New paintings by Gregory Amenoff are moving more slowly than the artist's last show, which sold out, said Alexandre. Prices range from $2,800 to $22,000.

The Long View

Jane Kallir, co-director of the Galerie St. Etienne, is braced for clients to cut back on their buying. Her family founded the gallery at the end of the Great Depression, and Kallir sounds as if she's as comfortable on Wall Street as on 57th.

``The art market is always what they call a lagging indicator,'' Kallir said. ``It doesn't respond quickly, and that is true in bad times and as well as in good times.''

In the galley's current exhibition, artist Sue Coe depicts the plight of the elephant in paintings that range from $20,000 to $25,000 and drawings from $3,500 to $20,000.

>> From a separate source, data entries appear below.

Lemma unindexed_order_is_polled_forever_witness :
  fst (confirm_loop case_unindexed 7 (Some "A1") 0 Scenario.restarted) = Diverge /\
  ledger (snd (confirm_loop case_unindexed 7 (Some "A1") 0 Scenario.restarted))
  = ledger Scenario.restarted.
Proof.
  destruct (unindexed_order_is_polled_forever case_unindexed (Some "A1") 0 7
              Scenario.restarted) as (H1 & _ & _ & _ & _ & _ & H7 & _).
  - intros j _. eexists. split; reflexivity.
  - split; [exact H1 | exact H7].
Defined.

(* ------------------------------------------------------------------ *)
(** ** Fetching an order for reconciliation *)
(* ------------------------------------------------------------------ *)

Lemma fetch_order_attempts_reads w oid max_retries base_delay remaining :
  forall attempt s,
    let r := fetch_order_attempts w remaining attempt max_retries base_delay oid s in
    fst r <> Diverge /\
    requests (ext (snd r)) = requests (ext s) /\
    ledger (snd r) = ledger s /\ pos (snd r) = pos s /\
    (n_get_order (ext (snd r)) <= n_get_order (ext s) + remaining)%nat.
Proof.
  induction remaining as [|r IH]; intros attempt s; cbv zeta;
    cbn [fetch_order_attempts].
  - cbn. repeat split; [discriminate | lia].
  - unfold try_except, bind, kc_get_order, ask, logger, sleep, modify, ret, raise.
    destruct (get_order w (n_get_order (ext s))) as [d|e].
    + cbn. repeat split; [discriminate | lia].
    + destruct e; try (cbn; repeat split; [discriminate | lia]).
      destruct (Nat.eqb attempt max_retries).
      * cbn. repeat split; [discriminate | lia].
      * match goal with |- context [fetch_order_attempts w r ?a _ _ _ ?x] =>
          destruct (IH a x) as (H1 & H2 & H3 & H4 & H5)
        end.
        cbn in H2, H3, H4, H5.
        repeat split; try assumption. lia.
Qed.

(** X19. [fetch_order_with_retry] queries the exchange at most three times
    and sends it nothing.  It returns the first answer; after an API error
    it waits half a second, then one second, and raises the third API error
    without waiting; any other error is raised at once, without a retry. *)
Theorem fetch_retry_policy w oid s k :
  api_failures w (n_get_order (ext s)) k ->
  let r := fetch_order_with_retry w oid s in
  let n := n_get_order (ext s) in
  Forall2 Qeq fetch_backoff [1 # 2; 1] /\
  fst r <> Diverge /\ fst r <> Ret None /\
  (n_get_order (ext (snd r)) <= n + 3)%nat /\
  requests (ext (snd r)) = requests (ext s) /\
  ledger (snd r) = ledger s /\ pos (snd r) = pos s /\
  (k = 3%nat ->
     exists msg, get_order w (n + 2) = Fails (KucoinAPIException msg) /\
       fst r = Raise (KucoinAPIException msg) /\
       sleeps (ext (snd r)) = (sleeps (ext s) ++ fetch_backoff)%list) /\
  (forall d, (k < 3)%nat -> get_order w (n + k) = Reply d ->
     fst r = Ret (Some d) /\
     n_get_order (ext (snd r)) = (n + k + 1)%nat /\
     sleeps (ext (snd r)) = (sleeps (ext s) ++ firstn k fetch_backoff)%list) /\
  (forall e, (k < 3)%nat -> get_order w (n + k) = Fails e ->
     (forall msg, e <> KucoinAPIException msg) ->
     fst r = Raise e /\
     n_get_order (ext (snd r)) = (n + k + 1)%nat /\
     sleeps (ext (snd r)) = (sleeps (ext s) ++ firstn k fetch_backoff)%list).
Proof.
  intro Hf. cbv zeta.
  split; [repeat constructor; reflexivity|].
  destruct (fetch_order_attempts_reads w oid 3 (1 # 2) 3 1 s)
    as (R1 & R2 & R3 & R4 & R5).
  fold (fetch_order_with_retry w oid) in R1, R2, R3, R4, R5.
  split; [exact R1|].
  assert (Hsome : fst (fetch_order_with_retry w oid s) <> Ret None).
  { unfold fetch_order_with_retry. cbn [fetch_order_attempts].
    unfold try_except, bind, kc_get_order, ask, logger, sleep, modify, ret, raise.
    repeat (match goal with
            | |- context [get_order w ?n] => destruct (get_order w n) as [?d|[]]
            end; cbn);
      discriminate. }
  split; [exact Hsome|].
  repeat (split; [assumption|]).
  assert (F0 : (0 < k)%nat -> exists msg,
            get_order w (n_get_order (ext s)) = Fails (KucoinAPIException msg)).
  { intro Hk. destruct (Hf 0%nat Hk) as (msg & E).
    rewrite Nat.add_0_r in E. eauto. }
  assert (F1 : (1 < k)%nat -> exists msg,
            get_order w (S (n_get_order (ext s))) = Fails (KucoinAPIException msg)).
  { intro Hk. destruct (Hf 1%nat Hk) as (msg & E).
    rewrite Nat.add_1_r in E. eauto. }
  assert (F2 : (2 < k)%nat -> exists msg,
            get_order w (S (S (n_get_order (ext s)))) = Fails (KucoinAPIException msg)).
  { intro Hk. destruct (Hf 2%nat Hk) as (msg & E).
    replace (n_get_order (ext s) + 2)%nat with (S (S (n_get_order (ext s)))) in E by lia.
    eauto. }
  unfold fetch_order_with_retry. cbn [fetch_order_attempts].
  unfold try_except, bind, kc_get_order, ask, logger, sleep, modify, ret, raise.
  split; [|split].
  - intros ->.
    destruct F0 as (m0 & E0); [lia|]. destruct F1 as (m1 & E1); [lia|].
    destruct F2 as (m2 & E2); [lia|].
    exists m2.
    replace (n_get_order (ext s) + 2)%nat with (S (S (n_get_order (ext s)))) by lia.
    split; [exact E2|].
    rewrite E0. cbn. rewrite E1. cbn. rewrite E2. cbn.
    rewrite <- app_assoc. split; reflexivity.
  - intros d Hk Hd.
    destruct k as [|[|[|k]]]; [| | |lia].
    + rewrite Nat.add_0_r in Hd. rewrite Hd. cbn.
      rewrite app_nil_r. repeat split. lia.
    + destruct F0 as (m0 & E0); [lia|].
      rewrite Nat.add_1_r in Hd. rewrite E0. cbn. rewrite Hd. cbn.
      repeat split. lia.
    + destruct F0 as (m0 & E0); [lia|]. destruct F1 as (m1 & E1); [lia|].
      replace (n_get_order (ext s) + 2)%nat with (S (S (n_get_order (ext s)))) in Hd by lia.
      rewrite E0. cbn. rewrite E1. cbn. rewrite Hd. cbn.
      rewrite <- app_assoc. repeat split. lia.
  - intros e Hk He Hne.
    destruct k as [|[|[|k]]]; [| | |lia].
    + rewrite Nat.add_0_r in He. rewrite He.
      destruct e; try (cbn; rewrite app_nil_r; repeat split; lia).
      exfalso. eapply Hne. reflexivity.
    + destruct F0 as (m0 & E0); [lia|].
      rewrite Nat.add_1_r in He. rewrite E0. cbn. rewrite He.
      destruct e; try (cbn; repeat split; lia).
      exfalso. eapply Hne. reflexivity.
    + destruct F0 as (m0 & E0); [lia|]. destruct F1 as (m1 & E1); [lia|].
      replace (n_get_order (ext s) + 2)%nat with (S (S (n_get_order (ext s)))) in He by lia.
      rewrite E0. cbn. rewrite E1. cbn. rewrite He.
      destruct e; cbn; rewrite <- app_assoc; repeat split; lia.
Qed.

Lemma fetch_retry_policy_witness :
  fst (fetch_order_with_retry case_unindexed "A1" Scenario.restarted)
  = Raise (KucoinAPIException "Order does not exist") /\
  sleeps (ext (snd (fetch_order_with_retry case_unindexed "A1" Scenario.restarted)))
  = fetch_backoff.
Proof.
  assert (Hf : api_failures case_unindexed (n_get_order (ext Scenario.restarted)) 3).
  { intros j _. eexists. reflexivity. }
  destruct (fetch_retry_policy case_unindexed "A1" Scenario.restarted 3 Hf)
    as (_ & _ & _ & _ & _ & _ & _ & H & _).
  destruct (H eq_refl) as (msg & E & Hr & Hs).
  injection E as <-. split; [exact Hr | exact Hs].
Defined.

(* ------------------------------------------------------------------ *)
(** ** The balance cache *)
(* ------------------------------------------------------------------ *)

Lemma dict_get_set_same k v d l : dict_get k d (dict_set k v l) = v.
Proof.
  induction l as [|[k' v'] r IH]; simpl.
  - rewrite String.eqb_refl. reflexivity.
  - destruct (String.eqb k' k) eqn:E; simpl.
    + rewrite String.eqb_refl. reflexivity.
    + rewrite E. exact IH.
Qed.

Lemma dict_get_set_other k k' v d l :
  k' <> k -> dict_get k d (dict_set k' v l) = dict_get k d l.
Proof.
  intro N. induction l as [|[k2 v2] r IH]; simpl.
  - destruct (String.eqb k' k) eqn:E; [|reflexivity].
    apply String.eqb_eq in E. contradiction.
  - destruct (String.eqb k2 k') eqn:E; simpl.
    + apply String.eqb_eq in E. subst k2.
      destruct (String.eqb k' k) eqn:E2; [|reflexivity].
      apply String.eqb_eq in E2. contradiction.
    + destruct (String.eqb k2 k); [reflexivity | exact IH].
Qed.

Lemma overwritten_none currency accts : forall v,
  (forall a, In a accts -> credited currency a = None) ->
  overwritten currency accts v = v.
Proof.
  induction accts as [|a r IH]; intros v H; [reflexivity|].
  unfold overwritten in *. simpl. rewrite (H a (or_introl eq_refl)).
  apply IH. intros a' Ha. apply H. right. exact Ha.
Qed.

``We already sold two works before the show opened and we have been getting a lot of calls,'' Kallir said. ``I don't see any change.''

Kallir expects some people will cut back, and she's generally less optimistic about contemporary art. ``It's been, shall we say, very `bubbly' for quite a while,'' she said. ``I would expect contemporary work to be more severely hit than older material.''

She also anticipates an upside. ``There are people who, when the dust clears, are going to be saying: `Where can I put my money?' The stock market is dicey, interest rates are low,'' Kallir said. ``So there could also be a flight to quality, which would sustain the market -- at least the secondary market.''

``There is always an upside to things,'' said Warren at the Mary Boone gallery. ``If artists are not able to sell things so readily, they will think less about making work for the market and will ask themselves what they really want to express.''

(Michael Killeen is an art critic for Bloomberg News. The opinions expressed are his own.)